I have to say that I was really amazed when I first saw us play the 4-3-3 in the early days. In a pre season friendly against Everton I saw us line up that way for the first time and to be honest it was the first time I had ever witnessed a real life team line up with a 4-3-3. Until that Blackpool we were very much a 4-4-2 club as most English clubs are.

By the end of that friendly I was unsure if this was just a pre-season experiment. By the next time I saw us play, it was clear that 4-3-3 was going to be our basic shape. And by the time I witnessed our 2-1 victory over Newcastle it was clear that Holloway was bringing more to the club than a basic 4-3-3. It was refreshing, vibrant and the players were given freedom to move and freedom to attack.

More than meets the eye

The reasons behind Blackpool’s success last year cannot be wholly attributed to setting the players up in a 4-3-3 formation, however, it certainly did take a lot of teams by surprise, but it is more down to the way that the team played within the 4-3-3. As explained above, it is fluid in it’s structure, but as I will go on to say in my next few posts there are character traits of the 4-3-3 that I believe are crucial in making the formation a success.

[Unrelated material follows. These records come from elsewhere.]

(** The callback of [statements.forEach], lines 24-66. *)
Definition process_statement (st : state) (statement : value)
  : completion state :=
  if negb (truthy statement) || negb (typeof statement =? "object")%string
  then Normal st
  else
    ty <- get statement "type";;
    if strict_eq ty (VStr "use") then
      db <- get statement "db";;
      if truthy db then
        name <-
          (if (typeof db =? "string")%string then Normal db
           else
             dbdb <- get db "db";;
             Normal (if truthy dbdb then dbdb else db));;
        Normal {| st_databaseName := name; st_tableMap := st_tableMap st |}
      else Normal st
    else if strict_eq ty (VStr "create") then
      kw <- get statement "keyword";;
      if strict_eq kw (VStr "table") then
        tbl <- get statement "table";;
        if truthy tbl then
          name <- extractTableName tbl;;
          if truthy name then
            defs <- get statement "create_definitions";;
            cols <- extractColumns defs;;
            let info :=
              {| tableName := name; columns := cols; rowCount := 0 |} in
            Normal {| st_databaseName := st_databaseName st;
                      st_tableMap := JsMap.set name info (st_tableMap st) |}
          else Normal st
        else Normal st
      else Normal st
    else if strict_eq ty (VStr "insert") then
      tbl <- get statement "table";;
      if truthy tbl then
        name <- extractTableName tbl;;
        if truthy name && JsMap.has name (st_tableMap st) then
          match JsMap.get name (st_tableMap st) with
          | Some info =>
              vals <- get statement "values";;
              let n :=
                if truthy vals && isArray vals then array_length vals
                else 1 in
              Normal {| st_databaseName := st_databaseName st;
                        st_tableMap :=
                          JsMap.set name (add_rows n info) (st_tableMap st) |}
          | None => Normal st
          end
        else Normal st
      else Normal st
    else Normal st.

(** [Array.prototype.forEach] threading the accumulated state; a throwing
    callback ends the loop. *)
Fixpoint forEach (f : state -> value -> completion state)
  (statements : list value) (st : state) : completion state :=
  match statements with
  | [] => Normal st
  | x :: r => st' <- f st x;; forEach f r st'
  end.

Definition initial_state : state :=
  {| st_databaseName := VNull; st_tableMap := [] |}.

(** Line 19: [Array.isArray(ast) ? ast : [ast]]. *)
Definition statements_of (ast : value) : list value :=
  match ast with
  | VArr l => l
  | _ => [ast]
  end.

Definition result_of (st : state) : result :=
  let tables := JsMap.values (st_tableMap st) in
  {| databaseName := st_databaseName st;
     totalTables := Z.of_nat (List.length tables);
     tables := tables |}.

(** [analyzeSqlAst(ast)], lines 11-73. *)
Definition analyzeSqlAst (ast : value) : completion result :=
  st <- forEach process_statement (statements_of ast) initial_state;;
  Normal (result_of st).

(** ** Building sample trees *)

Definition obj (ps : list (string * value)) : value := VObj ps.

(** The nodes of a tree of node-sql-parser. *)
Definition column_ref (name : string) : value :=
  obj [("type", VStr "column_ref"); ("table", VNull); ("column", VStr name)].

Definition expr_list (vs : list value) : value :=
  obj [("type", VStr "expr_list"); ("value", VArr vs)].

Definition number_lit (n : Z) : value :=
  obj [("type", VStr "number"); ("value", VNum n)].

Definition string_lit (s : string) : value :=
  obj [("type", VStr "single_quote_string"); ("value", VStr s)].

Definition table_list (name : string) : value :=
  VArr [obj [("db", VNull); ("table", VStr name)]].

Definition use_statement (db : value) : value :=
  obj [("type", VStr "use"); ("db", db)].

Definition create_table (table definitions : value) : value :=
  obj [("type", VStr "create"); ("keyword", VStr "table");
       ("table", table); ("create_definitions", definitions)].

Battle of the Ibrox Old Boys

v Birmingham (Away) 23rd October 2010

The match against Birmingham wasn’t billed as the meeting of two ex-Glasgow Rangers midfielders, however, at the end of the day Barry Ferguson showed Charlie Adam who was best on the day, which proved to be a critical factor in the outcome of this match.

Midfield battle

Games are so often won in midfield and with Ian Holloway setting up with an unfamiliar 4-2-4 formation Blackpool’s midfield struggled to get their passing together as they moved away from their usual midfield of three. McLeish set his side out in a 4-4-2 with their two central midfielders split, in front of and behind Blackpool’s central midfield two in a diamond, something that caught Holloway by surprise.

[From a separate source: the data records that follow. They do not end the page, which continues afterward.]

Lemma early_setLocale_is_settled_by_client_witness :
  verbaRef (after None [Flush]) = Some 0 /\
  heap (after None [Flush]) !! 0 = Some (new_instance (config None)) /\
  exists w1 w2,
    step (CallSetLocale "fr") (after None [Flush]) = Ok w1 /\
    currentLocale w1 = "fr" /\ isReady w1 = false /\
    step (Resolve 0) w1 = Ok w2 /\
    isReady w2 = true /\ currentLocale w2 = "fr".
Proof.
  assert (Er : verbaRef (after None [Flush]) = Some 0)
    by (vm_compute; reflexivity).
  split; [exact Er|]. split; [exact mounted_client|].
  apply (early_setLocale_is_settled_by_client (after None [Flush]) 0
           (new_instance (config None)) "fr"
           (SampleFacts.after_reachable None [Flush]) Er mounted_client
           eq_refl).
Defined.

Lemma client_constructed_only_on_change_witness :
  effect (after None [Flush]) = Some (config None, 0) /\
  (forall p, @Resolve Client 0 = Render p -> p = config None) /\
  exists w',
    step (Resolve 0) (after None [Flush]) = Ok w' /\
    length (heap w') = length (heap (after None [Flush])) /\
    (@Resolve Client 0 <> Unmount ->
     verbaRef w' = verbaRef (after None [Flush])).
Proof.
  assert (Hp : forall p, @Resolve Client 0 = Render p -> p = config None)
    by (intros p; discriminate).
  split; [exact mounted_effect|]. split; [exact Hp|].
  apply (client_constructed_only_on_change (Resolve 0) (after None [Flush])
           (config None) 0 (SampleFacts.after_reachable None [Flush])
           mounted_effect Hp).
Defined.

Lemma useVerba_inside_provider_witness :
  unmounted (after None [Flush]) = false /\
  exists v,
    useVerba [provided (after None [Flush]); None] = Ok v /\
    provided (after None [Flush]) = Some v /\
    value_locale v = currentLocale (after None [Flush]) /\
    value_isReady v = isReady (after None [Flush]).
Proof.
  assert (Hu : unmounted (after None [Flush]) = false)
    by (vm_compute; reflexivity).
  split; [exact Hu|].
  apply (useVerba_inside_provider (after None [Flush]) [None]
           (SampleFacts.after_reachable None [Flush]) Hu).
Defined.

End SampleMore.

If you look at the passing performances of Adam versus Ferguson then there is only one clear winner with the latter never misplacing a pass all game. A lesson for Adam to learn from. In fact Blackpool’s two key midfielders only had 51 successful passes all match and were still some way behind Ferguson.

Pressure

Another key to the Birmingham victory was the closing down they applied to the Blackpool players and you can see that they forced home interceptions high up the pitch whereas Blackpool failed to enjoy the same amount of success. Birmingham made ten of their 12 interceptions in the final third, whilst Blackpool could only make two.

Gilks’ distribution

Another point to note is the way that Blackpool struggled to win ball distributed from the back. Matt Gilks when giving the ball short was perfect, however, the moment he kicked long Blackpool struggled to win the ball high up the pitch. Ten of his fourteen goal kicks failed to find his own player with Ben Foster only letting five of his nine go astray. Gilks’ distribution has already been raised as a key earlier this season by UpthePool.

A lesson learnt……

So Charlie Adam’s former captain at Rangers Barry Ferguson showed how to pass the ball with accuracy and placed value on retaining the ball which allowed Birmingham’s midfielders to win the day. Blackpool’s start to the Premiership season has been characterised by strong midfield performances, today the formation change seemed to upset their rhythm and something it seems Ian Holloway will be keen he and his team learns from.